Top of DATA FOR THIS TASK
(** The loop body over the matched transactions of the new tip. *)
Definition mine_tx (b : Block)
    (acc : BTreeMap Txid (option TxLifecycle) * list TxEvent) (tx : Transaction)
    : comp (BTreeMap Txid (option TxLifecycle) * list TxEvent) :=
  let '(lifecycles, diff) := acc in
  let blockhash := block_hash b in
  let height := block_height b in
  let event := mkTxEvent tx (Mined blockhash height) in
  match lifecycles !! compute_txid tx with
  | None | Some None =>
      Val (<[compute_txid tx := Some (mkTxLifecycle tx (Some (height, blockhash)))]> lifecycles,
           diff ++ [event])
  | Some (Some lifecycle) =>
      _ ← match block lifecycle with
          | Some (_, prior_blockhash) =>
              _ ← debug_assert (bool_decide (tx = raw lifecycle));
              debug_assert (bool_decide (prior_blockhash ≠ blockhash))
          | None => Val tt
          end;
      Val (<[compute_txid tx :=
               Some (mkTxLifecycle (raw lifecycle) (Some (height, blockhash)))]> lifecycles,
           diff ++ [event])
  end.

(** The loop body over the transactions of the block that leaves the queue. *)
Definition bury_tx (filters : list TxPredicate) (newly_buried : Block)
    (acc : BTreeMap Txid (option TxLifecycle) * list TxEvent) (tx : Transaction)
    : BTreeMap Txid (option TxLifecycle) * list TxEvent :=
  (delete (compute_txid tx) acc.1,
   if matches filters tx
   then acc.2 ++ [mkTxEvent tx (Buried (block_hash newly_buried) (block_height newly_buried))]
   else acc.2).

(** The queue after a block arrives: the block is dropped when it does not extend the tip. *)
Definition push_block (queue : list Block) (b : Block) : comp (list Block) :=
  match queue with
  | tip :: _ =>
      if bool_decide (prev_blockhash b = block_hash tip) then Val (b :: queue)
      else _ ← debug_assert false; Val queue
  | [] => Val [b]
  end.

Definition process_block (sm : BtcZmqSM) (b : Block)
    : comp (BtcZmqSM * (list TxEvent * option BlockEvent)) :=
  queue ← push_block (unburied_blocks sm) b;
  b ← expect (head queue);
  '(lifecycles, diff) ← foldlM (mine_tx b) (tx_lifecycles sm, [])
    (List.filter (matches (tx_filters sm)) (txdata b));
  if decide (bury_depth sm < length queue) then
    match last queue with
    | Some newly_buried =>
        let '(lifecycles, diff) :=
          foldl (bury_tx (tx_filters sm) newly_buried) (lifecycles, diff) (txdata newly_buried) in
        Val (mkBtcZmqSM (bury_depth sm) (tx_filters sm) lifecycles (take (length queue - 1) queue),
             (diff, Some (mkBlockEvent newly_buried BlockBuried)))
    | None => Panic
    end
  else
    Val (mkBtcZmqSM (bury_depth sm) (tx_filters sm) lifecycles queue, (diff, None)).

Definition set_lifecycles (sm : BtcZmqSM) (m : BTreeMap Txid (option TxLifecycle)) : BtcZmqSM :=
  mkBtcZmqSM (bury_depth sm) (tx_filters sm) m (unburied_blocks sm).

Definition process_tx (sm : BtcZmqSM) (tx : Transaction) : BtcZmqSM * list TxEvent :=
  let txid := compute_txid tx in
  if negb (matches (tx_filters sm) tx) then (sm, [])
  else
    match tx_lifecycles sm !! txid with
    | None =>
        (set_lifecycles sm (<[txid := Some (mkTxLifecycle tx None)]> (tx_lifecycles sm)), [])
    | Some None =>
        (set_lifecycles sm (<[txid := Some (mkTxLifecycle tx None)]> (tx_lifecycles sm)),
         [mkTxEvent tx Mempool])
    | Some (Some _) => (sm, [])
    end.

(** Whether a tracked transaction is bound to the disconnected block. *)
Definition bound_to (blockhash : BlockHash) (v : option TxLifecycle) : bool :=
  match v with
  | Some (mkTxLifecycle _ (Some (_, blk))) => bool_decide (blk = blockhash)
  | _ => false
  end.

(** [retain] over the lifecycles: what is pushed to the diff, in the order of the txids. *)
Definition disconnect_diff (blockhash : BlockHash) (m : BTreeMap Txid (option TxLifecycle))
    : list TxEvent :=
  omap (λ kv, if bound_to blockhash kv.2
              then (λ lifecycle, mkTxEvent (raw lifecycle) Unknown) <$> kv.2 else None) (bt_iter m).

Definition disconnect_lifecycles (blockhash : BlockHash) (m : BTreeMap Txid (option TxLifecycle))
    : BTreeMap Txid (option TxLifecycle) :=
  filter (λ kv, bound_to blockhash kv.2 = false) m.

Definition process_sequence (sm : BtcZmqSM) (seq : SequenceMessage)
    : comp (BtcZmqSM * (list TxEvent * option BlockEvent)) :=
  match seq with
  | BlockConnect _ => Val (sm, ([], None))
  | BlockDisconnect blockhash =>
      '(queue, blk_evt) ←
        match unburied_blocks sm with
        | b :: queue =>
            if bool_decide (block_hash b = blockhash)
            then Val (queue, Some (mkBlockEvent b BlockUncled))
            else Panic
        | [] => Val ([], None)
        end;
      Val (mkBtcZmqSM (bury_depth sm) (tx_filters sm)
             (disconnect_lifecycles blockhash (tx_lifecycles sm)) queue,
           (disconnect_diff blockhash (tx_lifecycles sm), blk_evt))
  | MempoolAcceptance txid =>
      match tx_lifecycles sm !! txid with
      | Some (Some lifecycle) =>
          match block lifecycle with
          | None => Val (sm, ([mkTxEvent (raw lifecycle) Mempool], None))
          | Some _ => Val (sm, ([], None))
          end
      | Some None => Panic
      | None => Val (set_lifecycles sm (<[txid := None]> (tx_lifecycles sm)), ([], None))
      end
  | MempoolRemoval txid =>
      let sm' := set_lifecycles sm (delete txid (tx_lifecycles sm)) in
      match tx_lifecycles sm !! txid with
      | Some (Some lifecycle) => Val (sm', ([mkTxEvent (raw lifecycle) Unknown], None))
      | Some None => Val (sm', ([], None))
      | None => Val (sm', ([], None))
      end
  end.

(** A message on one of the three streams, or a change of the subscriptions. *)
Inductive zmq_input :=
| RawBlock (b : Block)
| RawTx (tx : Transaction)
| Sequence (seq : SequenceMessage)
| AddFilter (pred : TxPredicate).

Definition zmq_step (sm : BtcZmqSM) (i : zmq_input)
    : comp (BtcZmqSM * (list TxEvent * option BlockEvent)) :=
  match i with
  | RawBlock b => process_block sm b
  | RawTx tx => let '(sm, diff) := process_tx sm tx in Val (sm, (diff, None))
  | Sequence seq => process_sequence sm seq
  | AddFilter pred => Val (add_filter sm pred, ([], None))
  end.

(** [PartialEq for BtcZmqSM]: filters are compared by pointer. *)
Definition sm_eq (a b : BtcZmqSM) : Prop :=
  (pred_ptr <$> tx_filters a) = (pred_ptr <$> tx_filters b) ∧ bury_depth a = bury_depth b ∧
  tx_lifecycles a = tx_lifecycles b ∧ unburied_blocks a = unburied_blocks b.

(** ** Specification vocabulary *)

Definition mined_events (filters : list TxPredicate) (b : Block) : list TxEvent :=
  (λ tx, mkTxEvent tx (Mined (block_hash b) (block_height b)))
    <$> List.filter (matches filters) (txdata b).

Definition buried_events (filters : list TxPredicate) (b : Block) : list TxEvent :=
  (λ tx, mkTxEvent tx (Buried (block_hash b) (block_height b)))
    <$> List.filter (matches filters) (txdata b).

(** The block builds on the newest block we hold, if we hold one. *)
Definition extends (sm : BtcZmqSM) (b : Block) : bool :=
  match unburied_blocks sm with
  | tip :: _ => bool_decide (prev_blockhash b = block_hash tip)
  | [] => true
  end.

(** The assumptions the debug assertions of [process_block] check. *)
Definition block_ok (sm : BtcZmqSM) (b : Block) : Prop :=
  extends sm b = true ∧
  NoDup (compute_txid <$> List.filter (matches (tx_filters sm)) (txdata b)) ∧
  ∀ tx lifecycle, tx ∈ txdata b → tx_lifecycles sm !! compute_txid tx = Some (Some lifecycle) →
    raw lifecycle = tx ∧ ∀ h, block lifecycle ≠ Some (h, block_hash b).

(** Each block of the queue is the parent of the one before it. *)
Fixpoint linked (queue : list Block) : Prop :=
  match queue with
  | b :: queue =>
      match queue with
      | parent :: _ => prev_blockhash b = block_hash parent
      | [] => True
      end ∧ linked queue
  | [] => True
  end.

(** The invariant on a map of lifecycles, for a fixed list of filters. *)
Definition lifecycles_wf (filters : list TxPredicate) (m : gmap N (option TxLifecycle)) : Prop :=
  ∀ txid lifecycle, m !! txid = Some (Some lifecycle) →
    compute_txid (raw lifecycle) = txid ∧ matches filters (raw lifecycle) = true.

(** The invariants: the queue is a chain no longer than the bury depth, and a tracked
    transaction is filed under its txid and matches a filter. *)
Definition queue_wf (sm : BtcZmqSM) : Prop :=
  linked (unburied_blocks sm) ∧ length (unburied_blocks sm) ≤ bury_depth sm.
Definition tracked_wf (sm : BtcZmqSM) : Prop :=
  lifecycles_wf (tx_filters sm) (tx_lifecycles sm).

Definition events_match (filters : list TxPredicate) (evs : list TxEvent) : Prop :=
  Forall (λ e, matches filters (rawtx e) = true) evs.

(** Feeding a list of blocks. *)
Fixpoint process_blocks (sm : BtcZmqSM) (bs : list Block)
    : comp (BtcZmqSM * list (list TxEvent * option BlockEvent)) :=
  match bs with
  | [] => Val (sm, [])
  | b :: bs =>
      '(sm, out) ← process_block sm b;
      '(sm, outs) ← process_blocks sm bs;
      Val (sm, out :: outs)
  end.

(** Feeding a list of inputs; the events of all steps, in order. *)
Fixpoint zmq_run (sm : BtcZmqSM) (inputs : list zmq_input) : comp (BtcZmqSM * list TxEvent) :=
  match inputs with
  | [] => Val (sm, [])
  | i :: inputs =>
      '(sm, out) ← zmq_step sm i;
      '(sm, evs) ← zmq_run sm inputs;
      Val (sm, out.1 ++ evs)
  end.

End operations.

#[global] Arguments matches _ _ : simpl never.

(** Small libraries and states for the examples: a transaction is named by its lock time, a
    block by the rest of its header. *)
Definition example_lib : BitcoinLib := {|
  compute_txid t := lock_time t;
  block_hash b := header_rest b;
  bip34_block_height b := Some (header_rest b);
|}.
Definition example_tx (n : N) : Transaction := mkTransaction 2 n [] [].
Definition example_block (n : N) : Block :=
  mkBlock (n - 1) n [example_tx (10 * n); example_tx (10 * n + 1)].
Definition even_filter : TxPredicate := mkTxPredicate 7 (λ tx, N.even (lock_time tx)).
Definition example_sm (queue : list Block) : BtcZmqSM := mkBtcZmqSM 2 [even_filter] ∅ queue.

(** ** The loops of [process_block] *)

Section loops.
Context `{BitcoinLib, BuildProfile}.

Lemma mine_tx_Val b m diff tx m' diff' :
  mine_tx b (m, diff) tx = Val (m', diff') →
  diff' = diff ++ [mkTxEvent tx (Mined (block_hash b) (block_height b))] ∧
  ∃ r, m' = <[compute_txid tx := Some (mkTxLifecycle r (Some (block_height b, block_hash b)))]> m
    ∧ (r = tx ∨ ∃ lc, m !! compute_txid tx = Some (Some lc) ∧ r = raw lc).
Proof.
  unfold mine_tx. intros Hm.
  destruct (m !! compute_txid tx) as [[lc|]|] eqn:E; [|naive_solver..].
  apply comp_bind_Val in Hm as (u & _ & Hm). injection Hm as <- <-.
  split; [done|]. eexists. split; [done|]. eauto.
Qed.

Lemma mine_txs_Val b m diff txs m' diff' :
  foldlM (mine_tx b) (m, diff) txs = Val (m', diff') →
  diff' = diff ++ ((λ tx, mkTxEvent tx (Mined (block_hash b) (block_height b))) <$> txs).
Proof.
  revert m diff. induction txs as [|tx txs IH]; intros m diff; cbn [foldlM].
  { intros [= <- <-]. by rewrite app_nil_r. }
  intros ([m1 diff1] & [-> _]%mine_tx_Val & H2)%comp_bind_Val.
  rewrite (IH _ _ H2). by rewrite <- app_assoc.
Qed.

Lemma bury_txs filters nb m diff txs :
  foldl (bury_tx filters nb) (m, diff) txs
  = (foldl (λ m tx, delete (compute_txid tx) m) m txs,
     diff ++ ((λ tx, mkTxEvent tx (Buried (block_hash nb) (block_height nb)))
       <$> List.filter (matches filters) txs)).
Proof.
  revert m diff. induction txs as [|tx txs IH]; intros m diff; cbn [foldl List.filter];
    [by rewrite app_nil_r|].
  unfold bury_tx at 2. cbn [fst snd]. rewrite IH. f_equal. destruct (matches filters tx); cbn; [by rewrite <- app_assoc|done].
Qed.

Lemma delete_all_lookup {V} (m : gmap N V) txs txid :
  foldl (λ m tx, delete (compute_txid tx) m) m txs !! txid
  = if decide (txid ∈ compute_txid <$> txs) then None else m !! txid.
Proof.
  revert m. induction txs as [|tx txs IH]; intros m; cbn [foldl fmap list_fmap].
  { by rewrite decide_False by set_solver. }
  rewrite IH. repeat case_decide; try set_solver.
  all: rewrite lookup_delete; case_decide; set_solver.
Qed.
Bottom of DATA FOR THIS TASK
* [ASSIGNMENT] Among the records above, find each line holding "revert" and list it.

* [RESULT OF THE EXERCISE]
  revert m diff. induction txs as [|tx txs IH]; intros m diff; cbn [foldlM].
  revert m diff. induction txs as [|tx txs IH]; intros m diff; cbn [foldl List.filter];
  revert m. induction txs as [|tx txs IH]; intros m; cbn [foldl fmap list_fmap].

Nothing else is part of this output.